I recalled this morning that there is a series of beautiful GIFs by a mathematician-artist making artistic representations of mathematics with Mathematica (usually with Manipulate[] and posted with a GIF). Check out the "Staff Picks" of Clayton Shonkwiler:

https://community.wolfram.com/web/claytonshonkwiler

POSTED BY: Michael Rogers
Posted 1 month ago

I recalled this morning that there is a series of beautiful GIFs by a mathematician-artist making artistic representations of mathematics with Mathematica (usually with Manipulate[] and posted with a GIF).

Wolfram Research has a problem. The Wolfram Player provides a way for anyone to run a published CDF (Computable Document Format) Notebook. Unfortunately, a multi-gigabyte installation of the Wolfram Player App on the notebook, iPhone, or iPad may be too much friction for the casual viewer to call up a single Wolfram Language document.

Animated GIFs -- like Clayton's series -- provide a way to reliably deliver the result of computational animations to virtually all computers. They're not as beautiful as animations within Manipulate[], but they are universally available.

Providing an easy way for Wolfram Cloud Notebooks to automatically generate and serve up an animated GIF would be a win. The Wolfram language has had the capability for a long time -- it's just not packaged as a way to "run" animated manipulations. The Export function knows how to create an animated GIF from a Table of expressions. You can also export the expressions as a video. This is all discussed in the Wolfram Community discussion "Showcasing Manipulate[…] via .GIF animations". That discussion was 13 years ago.

I needed a way to publish a Manipulate in a portable format. An animated GIF is ideal for me. I usually associate "art" as pretty-but-impractical, but @Clayton Shonkwiler's generated GIFs have tremendous utility. This was a Teachable Moment for me. Thank you, Clayton. Thanks to @Michael Rogers for pointing out your fabulous artwork. It would be great to have a teachers like you in the classroom.

The Teachable Lesson for the group: the Wolfram Language has vast amounts of data and vast amounts of functionality. Solutions to your project/problem may have already been solved and integrated into the language many years ago. They just take a bit of digging to find them. Manual searches or conversations with AIs can help unlock this knowledge.

POSTED BY: Phil Earnhardt
Posted 1 month ago

Yikes! Spent quite a few hours yesterday wrestling with a DynamicModule problem (or at least I thought it was) before writing it up to ask the experts at mathematica.stackexchange.com. Whereupon I was almost immediately informed that a particular ; should have been a , and that was my entire problem.

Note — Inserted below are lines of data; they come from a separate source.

(** * The in-memory entity store of the loyalty administration panel

    A shallow embedding of the mock data service: the module-level entity
    arrays, the generic CRUD service produced by [generateCrudService] and
    the relationship queries, then the components that call them (the data
    table, the offers page, the totals of the dashboard and of the charts,
    the session of the administrator), followed by the properties of the
    CRUD contract and of the components.

    Modelling choices.
    - A record is a JavaScript object with scalar fields, read by property
      name: a finite map from field names to values.  Reading an absent
      property gives [VUndefined], as in JavaScript.
    - A number is an integer-valued double, an infinity or NaN; fractional
      numbers are outside the model.  Addition is the addition of doubles:
      the exact sum rounded to the nearest double, ties to even, so that it
      is exact up to 2^53 in absolute value and rounds beyond.
    - Every service function awaits [delay ms] and then runs its body without
      interruption; the model is that body, as a function from the array
      before to the returned value and the array after. *)

From stdpp Require Import gmap strings list fin_maps.
From Stdlib Require Import ZArith.

Local Open Scope Z_scope.

(** ** JavaScript values *)

Inductive num : Type :=
  | NaN
  | NegInfinity
  | Int (z : Z)
  | PosInfinity.

Inductive value : Type :=
  | VUndefined
  | VNull
  | VBool (b : bool)
  | VNum (n : num)
  | VStr (s : string).

#[global] Instance num_eq_dec : EqDecision num.
Proof. solve_decision. Defined.

#[global] Instance value_eq_dec : EqDecision value.
Proof. solve_decision. Defined.

(** A record: the own properties of an object. *)
Abbreviation record := (gmap string value).

(** [item[key]] *)
Definition prop (item : record) (key : string) : value :=
  default VUndefined (item !! key).

(** [a === b] on scalars: same type and same value, and NaN equals nothing. *)
Definition strict_equal (a b : value) : Prop := a = b ∧ a ≠ VNum NaN.

#[global] Instance strict_equal_dec a b : Decision (strict_equal a b).
Proof. unfold strict_equal. apply _. Defined.

(** [Number(v)].  The conversion of a string is ECMAScript's StringToNumber,
    a function of the runtime: it is a parameter. *)
Definition Number (StringToNumber : string → num) (v : value) : num :=
  match v with
  | VUndefined => NaN
  | VNull => Int 0
  | VBool true => Int 1
  | VBool false => Int 0
  | VNum n => n
  | VStr s => StringToNumber s
  end.

(** The larger of two numbers, NaN if either is. *)
Definition num_max (a b : num) : num :=
  match a, b with
  | NaN, _ | _, NaN => NaN
  | PosInfinity, _ | _, PosInfinity => PosInfinity
  | NegInfinity, x | x, NegInfinity => x
  | Int x, Int y => Int (Z.max x y)
  end.

(** [Math.max(...xs)]: -Infinity for no argument. *)
Definition Math_max (xs : list num) : num := foldr num_max NegInfinity xs.

(** The double nearest to the integer [z], ties to the even significand:
    [z] itself below 2^53 in absolute value; beyond, the nearest multiple
    of the spacing 2^(e-52) of the doubles in [2^e, 2^(e+1)); an infinity
    from 2^1024 on. *)
Definition round_double (z : Z) : num :=
  let a := Z.abs z in
  if a <? 2 ^ 53 then Int z
  else
    let ulp := 2 ^ (Z.log2 a - 52) in
    let q := a / ulp in
    let r := a mod ulp in
    let q' := if 2 * r <? ulp then q
              else if ulp <? 2 * r then q + 1
              else if Z.even q then q else q + 1 in
    let m := q' * ulp in
    if 2 ^ 1024 <=? m
    then (if z <? 0 then NegInfinity else PosInfinity)
    else Int (Z.sgn z * m).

Syntax counts! Even just a single dot! Code carefully!

(And of course this error has a lot to do with years of programming in languages that use ; as a separator or statement terminator, which is not the Wolfram Language way ...)

(BTW Evaluation > Analyze Notebook seems useful but didn't catch this error.)

POSTED BY: David Bakin
Posted 1 month ago

Part of the problem with finding syntax errors is that many combinations of symbols in WL are syntactically correct. Further, {a; b, c} produces {b, c}, and it's hard to tell whether that was or was not intentional. I've sometimes done it on purpose, when a calculates something needed for b. Sometimes a; {b, c} is equivalent. However, in the case x = {a; b, c}, then x = a; {b, c} is not equivalent; one needs parentheses: x = (a; {b, c}) or a different order a; x = {b, c}.

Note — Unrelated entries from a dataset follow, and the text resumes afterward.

(** * Ticketmaster resale notifier: scrape / detect / notify

    A shallow embedding of the Python package [ticketmaster_resale_notify]
    (models.py, notifications.py, browser.py, scraper.py, app.py) and the
    properties of its control loop.

    Conventions of the embedding:
    - Python [int] is [Z]; a Python [float] is the rational number it
      denotes ([Q]); [str] is [string] (the UTF-8 bytes of the text);
    - [Optional[T]] is [option T];
    - a call that may raise is a value of [outcome]: [Returns v] or
      [Raises e], where [e] stands for an instance of [Exception] (what the
      [except Exception] handlers of the package catch);
    - coroutines are run to completion in program order; what the outside
      world answers (the page, the transport) is an explicit argument. *)

From Stdlib Require Import List String Ascii Bool Arith ZArith QArith Qabs Qround Lia Lqa.
From Stdlib Require Import DecimalString.
Import ListNotations.

Local Open Scope string_scope.
Local Open Scope Z_scope.
Local Open Scope list_scope.

(** ** Outcomes of calls that may raise *)

Inductive exn : Type := Exception (msg : string).

Inductive outcome (A : Type) : Type :=
| Returns (a : A)
| Raises (e : exn).
Arguments Returns {A} a.
Arguments Raises {A} e.

(** [range lo hi] is Python's [range(lo, hi)]. *)
Definition range (lo hi : Z) : list Z :=
  map (fun i => lo + Z.of_nat i) (seq 0 (Z.to_nat (hi - lo))).

(** ** models.py *)

Module Models.

Record Event := {
  url : string;
  name : option string;
  venue : option string
}.

Record Ticket := {
  event : option Event;
  section : string;
  row : option string;
  price : option Q;
  quantity : Z;
  is_verified_resale : bool;
  listing_url : option string
}.

Record Notification := {
  title : string;
  message : string;
  priority : Z;
  tags : option (list string);
  actions : option (list (list (string * string)))
}.

Record NotificationConfig := {
  enabled : bool;
  service : string;
  topic : option string;
  retry_attempts : Z;
  retry_delay : Z
}.

(** The dataclass defaults of [NotificationConfig]. *)
Definition default_NotificationConfig : NotificationConfig :=
  {| enabled := true; service := "ntfy"; topic := None;
     retry_attempts := 3; retry_delay := 5 |}.

End Models.

(** ** notifications.py *)

Module Notifications.
Import Models.

(** What one run of [NotificationService.send] did to the world: how many
    times [_send_impl] was awaited and which [asyncio.sleep] delays were
    awaited, oldest first. *)
Record effects := {
  invocations : nat;
  sleeps : list Z
}.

It's hard to know on a syntax level which of these is an error. One needs to understand the semantics of a, b, etc. and how they relate to the whole code. I'm not sure how deeply "Analyze Notebook" goes into the code. It gives me a green check on many usage problems highlighted in red by the syntax highlighter. Maybe adding a rule that an element of a List[] that has the head CompoundExpression is a potential bug would be a good idea. I wouldn't be surprised if more often it's a bug than intentional. AI might do a better job, since it has gotten pretty good at semantics.

POSTED BY: Updating Name

That "Updating Name" = me. :)

POSTED BY: Michael Rogers
Posted 1 month ago

There was no reason to trouble the StackExchange folks. Claude caught that error instantly. You can see Claude's response here. I think that's the takeaway here. It's useful to be stuck for a while, but I'd put a limit of about 15 minutes before asking an AI.

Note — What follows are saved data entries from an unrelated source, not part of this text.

Lemma lstrip_snoc (chars : list ascii) (s : string) (c : ascii) :
  in_chars c chars = true ->
  lstrip chars (s ++ String c "") = lstrip chars s ++ String c "" \/
  (lstrip chars (s ++ String c "") = "" /\ lstrip chars s = "").
Proof.
  intros Hc. induction s as [|d s IH]; simpl.
  - rewrite Hc. now right.
  - destruct (in_chars d chars); [exact IH|now left].
Qed.

Lemma py_strip_wrapped (chars : list ascii) (s : string) (c c' : ascii) :
  in_chars c chars = true -> in_chars c' chars = true ->
  py_strip chars (String c (s ++ String c' "")) = py_strip chars s.
Proof.
  intros Hc Hc'. unfold py_strip. cbn [lstrip]. rewrite Hc.
  destruct (lstrip_snoc chars s c' Hc') as [E|(E & E')]; rewrite E.
  - rewrite string_rev_snoc. cbn [lstrip]. now rewrite Hc'.
  - now rewrite E'.
Qed.

Lemma upper_char_brace (c : ascii) :
  in_chars (upper_char c) ["{"; "}"]%char = in_chars c ["{"; "}"]%char.
Proof.
  destruct c as [[] [] [] [] [] [] [] []]; reflexivity.
Qed.

Lemma upper_char_twice (c : ascii) : upper_char (upper_char c) = upper_char c.
Proof.
  destruct c as [[] [] [] [] [] [] [] []]; reflexivity.
Qed.

Lemma py_upper_app (s t : string) : py_upper (s ++ t) = py_upper s ++ py_upper t.
Proof.
  induction s as [|c s IH]; simpl; [reflexivity|]. now rewrite IH.
Qed.

Lemma py_upper_rev (s : string) : py_upper (string_rev s) = string_rev (py_upper s).
Proof.
  induction s as [|c s IH]; simpl; [reflexivity|].
  now rewrite py_upper_app, IH.
Qed.

Lemma py_upper_twice (s : string) : py_upper (py_upper s) = py_upper s.
Proof.
  induction s as [|c s IH]; simpl; [reflexivity|].
  now rewrite upper_char_twice, IH.
Qed.

Lemma lstrip_upper (s : string) :
  lstrip ["{"; "}"]%char (py_upper s) = py_upper (lstrip ["{"; "}"]%char s).
Proof.
  induction s as [|c s IH]; [reflexivity|].
  cbn [py_upper lstrip]. rewrite upper_char_brace.
  destruct (in_chars c ["{"; "}"]%char); [exact IH|reflexivity].
Qed.

Lemma py_strip_upper (s : string) :
  py_strip ["{"; "}"]%char (py_upper s) = py_upper (py_strip ["{"; "}"]%char s).
Proof.
  unfold py_strip.
  now rewrite lstrip_upper, <- py_upper_rev, lstrip_upper, <- py_upper_rev.
Qed.

Lemma normalize_swid_case (a b : string) :
  py_upper a = py_upper b ->
  FantasyData.normalize_swid a = FantasyData.normalize_swid b.
Proof.
  intros H. unfold FantasyData.normalize_swid.
  now rewrite <- !py_strip_upper, H.
Qed.

Lemma normalize_swid_braces (swid : string) :
  FantasyData.normalize_swid ("{" ++ swid ++ "}") = FantasyData.normalize_swid swid.
Proof.
  unfold FantasyData.normalize_swid.
  change ("{" ++ swid ++ "}") with (String "{" (swid ++ String "}" "")).
  now rewrite py_strip_wrapped.
Qed.

Lemma identified_by_normal_form (teams : list FantasyData.Member) (a b : string)
      (inputs : list FantasyData.typed) :
  FantasyData.normalize_swid a = FantasyData.normalize_swid b ->
  identified_team teams a inputs = identified_team teams b inputs.
Proof.
  intros H. unfold identified_team, FantasyData.identify_my_team. rewrite H.
  destruct (find _ teams); [reflexivity|].
  now destruct (FantasyData.select_team teams inputs).
Qed.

Syntax counts! Even just a single dot! Code carefully!

The semicolon is the short form of CompoundExpression, which specifies a particular sequentiality for a bunch of expressions. If you were using the full form of the function, it think it have stuck out like a sore thumb. Note Claude's advice on where to use a ";" in the Wolfram Language here.

POSTED BY: Phil Earnhardt

An EventHandler[] toy: 25 particles (circles) interact with each other. They eventually settle down into some sort of flow, with the occasional random circle deciding they like someone else. Click and drag to move one and upset the status quo.

DynamicModule[{
  n = 25, (* number of pts (constant) *)
  pts,
  drag = {} (* index of pt being dragged *)
  },
 pts = RandomReal[{-1, 1} 25/Sqrt[3 n], {n, 2}];
 EventHandler[
  Deploy@Graphics[ (* Deploy[] turns off the usual Graphics interactions *)
    Dynamic@GraphicsComplex[ (* efficient way to manage a figure that is a function of points *)
      pts = (* move[] the points, except the one being dragged *)
       ReplacePart[pts + move[pts], # :> MousePosition["Graphics"] & /@ drag],
      {Hue[#/n], Sphere[#, 0.7/Sqrt[n]]} & /@ Range[n]],
    PlotRange -> 25/Sqrt[n]
    ],
  (* mouse up/down: de/register which point is to be dragged *)
  {"MouseDown" :> (drag = Nearest[pts -> Automatic, MousePosition["Graphics"]]),
   "MouseUp" :> (drag = {})}
  ],
 Initialization :> ( (* define how the points move *)
   ClearAll[move];
   (* it returns changes in position for each point in the list p *)
   move[p_List] := Module[{$n, interaction},
     $n = Length[p];
     interaction = Array[
         Function[{row, col},
          Exp[-Abs[(row - col)/4] + 0.5 UnitStep[row - col] - 0.25]]
         , {$n, $n}
         ]/(IdentityMatrix[n] + DistanceMatrix[p])^2 // Function[mat,
        DiagonalMatrix[Total[mat] - 0.01 $n] - mat];
     0.2*(interaction . p)
     ];)
 ]

I would have posted a cloud notebook, but it didn't render. Maybe Dynamic[] doesn't work so well there?

POSTED BY: Michael Rogers
Posted 1 month ago

Nice! Reminds me of this youtube channel: Alexander Gustafsson - these would be reasonable to set up in Mathematica (though I wonder how well it would scale interactively, you could certainly generate high quality videos)

POSTED BY: David Bakin
Posted 1 month ago

Rory said carte blanche today that his Pacman-like video game will not run off of the cloud. If you looked at my cloud code showing Rope Flow under a monolith, the animation is quite squirrelly. The 3D cursor won't change the perspective of the frame until you PAUSE the moving ball.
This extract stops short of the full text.